Addictive drugs harm brain's natural brake

A single dose of morphine was found to lower the inhibitions of rats, even after the drug had left their systems, a finding that may help scientists better understand addiction in humans, U.S. researchers said.

The painkiller blocked the brain's ability to strengthen connections, or synapses, that ratchet down reward or pleasure, researchers from Brown University reported in the journal Nature.

"What we have found is that the inhibitory synapses can no longer be strengthened 24 hours after treatment with morphine, which suggests that a natural brake has been removed,".

"This happens 24 hours after the animal had one dose of morphine. There is no morphine left in the brain. It shows that it is a persistent effect of the drug".

Kauer said the finding adds to a growing body of evidence suggesting a link between learning and addiction and may help in the development of drugs to treat addiction.

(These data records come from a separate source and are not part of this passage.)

(** * AssignmentTracker: the status-reconciliation engine

    A shallow embedding of [AssignmentTracker.py] and the properties of its
    reconciliation pipeline: roster loading, target-file selection, per-author
    aggregation of pull requests, status and score, the time/date constraint
    enforcer and the assembly of the report rows.

    Conventions of the embedding.
    - A Python [str] is a [string]; a character is a code point below 256
      (Latin-1), on which [str.lower], [str.strip] and the comparison
      operators of Python are reproduced exactly.
    - A [dict] is an insertion-ordered association list with unique keys,
      since the order of [dict.items()] is the order of the emitted rows.
    - The sets of [determine_status] are [gset string].  The set of the files
      of an author, which the pipeline also iterates, is the sequence of its
      insertions: its elements are those of the sequence, and the order in
      which Python iterates it, which depends on the hash seed of the process
      and on the insertions, is a field of the [World].
    - The working copies are a map from the paths that exist on disk to the
      files [os.walk] finds there; [clone_repo] changes it, entry after
      entry.
    - External collaborators (the [gh] command line, [git clone], [dateutil],
      the time-zone conversion) are the fields of a [World]; what they return
      is data of the run.
    - An uncaught Python exception is the [Raise] outcome of [result]. *)

From Stdlib Require Import Ascii String.
From stdpp Require Import base decidable list gmap sets strings.

Local Open Scope string_scope.
Local Open Scope list_scope.

(** ** Characters and strings *)

Module Str.

(** Code point of a character. *)
Definition ord (c : ascii) : nat := nat_of_ascii c.

(** [c.isupper()] for a code point below 256: A-Z, and the Latin-1 capitals
    0xC0-0xDE except the multiplication sign 0xD7. *)
Definition is_upper (c : ascii) : bool :=
  let n := ord c in
  (((65 <=? n) && (n <=? 90)) || ((192 <=? n) && (n <=? 222) && negb (n =? 215)))%nat.

(** [c.lower()]: the lower-case letter sits 32 code points higher. *)
Definition lower_char (c : ascii) : ascii :=
  if is_upper c then ascii_of_nat (ord c + 32) else c.

(** [s.lower()] *)
Fixpoint lower (s : string) : string :=
  match s with
  | EmptyString => EmptyString
  | String c s' => String (lower_char c) (lower s')
  end.

(** [c.isspace()] below 256: TAB, LF, VT, FF, CR, the separators
    0x1C-0x1F, the space, NEL (0x85) and the no-break space (0xA0). *)
Definition is_space (c : ascii) : bool :=
  let n := ord c in
  (((9 <=? n) && (n <=? 13)) || ((28 <=? n) && (n <=? 32)) || (n =? 133) || (n =? 160))%nat.

(** [s.lstrip()] and [s.rstrip()] over a character class. *)
Fixpoint lstrip_by (p : ascii -> bool) (s : string) : string :=
  match s with
  | EmptyString => EmptyString
  | String c s' => if p c then lstrip_by p s' else s
  end.

Fixpoint rstrip_by (p : ascii -> bool) (s : string) : string :=
  match s with
  | EmptyString => EmptyString
  | String c s' =>
      match rstrip_by p s' with
      | EmptyString => if p c then EmptyString else String c EmptyString
      | r => String c r
      end
  end.

(** [s.strip()] *)
Definition strip (s : string) : string := rstrip_by is_space (lstrip_by is_space s).

(** [s.rstrip('/')] *)
Definition rstrip_slash (s : string) : string := rstrip_by (Ascii.eqb "/") s.

(** [s.split(sep)] for a one-character separator: never the empty list. *)
Fixpoint split (sep : ascii) (s : string) : list string :=
  match s with
  | EmptyString => [EmptyString]
  | String c s' =>
      if Ascii.eqb c sep then EmptyString :: split sep s'
      else match split sep s' with
           | [] => [String c EmptyString]
           | w :: ws => String c w :: ws
           end
  end.

(** [sep.join(l)] *)
Fixpoint join (sep : string) (l : list string) : string :=
  match l with
  | [] => EmptyString
  | [x] => x
  | x :: l' => x ++ sep ++ join sep l'
  end.

(** [s.endswith(suffix)] *)
Definition endswith (s suffix : string) : bool :=
  let n := String.length s in
  let k := String.length suffix in
  (k <=? n)%nat && String.eqb (substring (n - k) k s) suffix.

(** [s1 > s2]: code points compared from the left, a proper prefix is
    smaller. *)
Definition gtb (s1 s2 : string) : bool := String.ltb s2 s1.

End Str.

(** ** Status of one author: [determine_status] *)

Definition determine_status (pr_files target_files : list string) : string :=
  let pr_files_set : gset string := list_to_set pr_files in
  let target_files_set : gset string := list_to_set target_files in
  let target_files_set : gset string := set_map Str.lower target_files_set in
  let pr_files_set : gset string := set_map Str.lower pr_files_set in
  if negb (bool_decide (target_files_set ⊆ pr_files_set)) then "Not Done"
  else "Done".

(** ** Exceptions *)

Inductive exn : Type :=
| KeyError            (* a missing dictionary key *)
| ParserError         (* [dateutil.parser.parse] rejects its argument *)
| ValueError          (* [max] of an empty sequence *)
| FileNotFoundError   (* [subprocess.run] does not find the executable *)
| IndexError          (* a list index out of range *)
| UnboundLocalError.  (* a local variable read before it is bound *)

Inductive result (A : Type) : Type :=
| Ok (a : A)
| Raise (e : exn).

Arguments Ok {A} a.
Arguments Raise {A} e.

#[global] Instance result_ret : MRet result := fun A a => Ok a.

#[global] Instance result_bind : MBind result := fun A B k m =>
  match m with
  | Ok a => k a
  | Raise e => Raise e
  end.

(** A [for] loop whose body may raise: the state is threaded from left to
    right and the first exception ends the loop. *)
Fixpoint for_each {A S : Type} (body : S -> A -> result S) (l : list A) (s : S)
  : result S :=
  match l with
  | [] => Ok s
  | a :: l' => s' ← body s a; for_each body l' s'
  end.

(** ** Dictionaries in insertion order *)

Module Dict.

Definition t (V : Type) : Type := list (string * V).

(** [d.get(k)] *)
Fixpoint get {V : Type} (k : string) (d : t V) : option V :=
  match d with
  | [] => None
  | (k', v) :: d' => if String.eqb k' k then Some v else get k d'
  end.

(** [d[k]]: [KeyError] when [k] is absent. *)
Definition item {V : Type} (k : string) (d : t V) : result V :=
  match get k d with
  | Some v => Ok v
  | None => Raise KeyError
  end.

(** [d[k] = v]: an existing key keeps its place, a new one goes last. *)
Fixpoint set {V : Type} (k : string) (v : V) (d : t V) : t V :=
  match d with
  | [] => [(k, v)]
  | (k', v') :: d' =>
      if String.eqb k' k then (k', v) :: d' else (k', v') :: set k v d'
  end.

(** [k in d] *)
Definition mem {V : Type} (k : string) (d : t V) : bool :=
  match get k d with Some _ => true | None => false end.

(** [d.keys()] and [d.items()] *)
Definition keys {V : Type} (d : t V) : list string := fst <$> d.
Definition items {V : Type} (d : t V) : list (string * V) := d.

End Dict.

(** ** Dates and times *)

(** A [datetime] in the zone [INDIA_TZ].  Every datetime the pipeline compares
    has been through [astimezone(INDIA_TZ)], a zone of constant offset, so the
    order of the instants is the order of the local fields. *)
Record datetime : Type := mkDatetime {
  year : nat; month : nat; day : nat;
  hour : nat; minute : nat; second : nat; microsecond : nat
}.

Definition dt_fields (d : datetime) : list nat :=
  [year d; month d; day d; hour d; minute d; second d; microsecond d].

Fixpoint lex_ltb (a b : list nat) : bool :=
  match a, b with
  | [], [] => false
  | [], _ :: _ => true
  | _ :: _, [] => false
  | x :: a', y :: b' => (x <? y)%nat || ((x =? y)%nat && lex_ltb a' b')
  end.

(** [d1 > d2] on datetimes *)
Definition dt_gtb (d1 d2 : datetime) : bool := lex_ltb (dt_fields d2) (dt_fields d1).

By shutting off the natural ability to strengthen connections that inhibit pleasure, the brain may be learning to crave drugs.

Kauer said the brain has two kinds of neurons - those that excite the nerve connections and those that inhibit or depress them.

"If inhibition is reduced, you get runaway excitability".

This imbalance may boost the firing of neurons that make dopamine, the brain's "pleasure chemical" activated after rewarding experiences such as eating, sex, and the use of addictive drugs.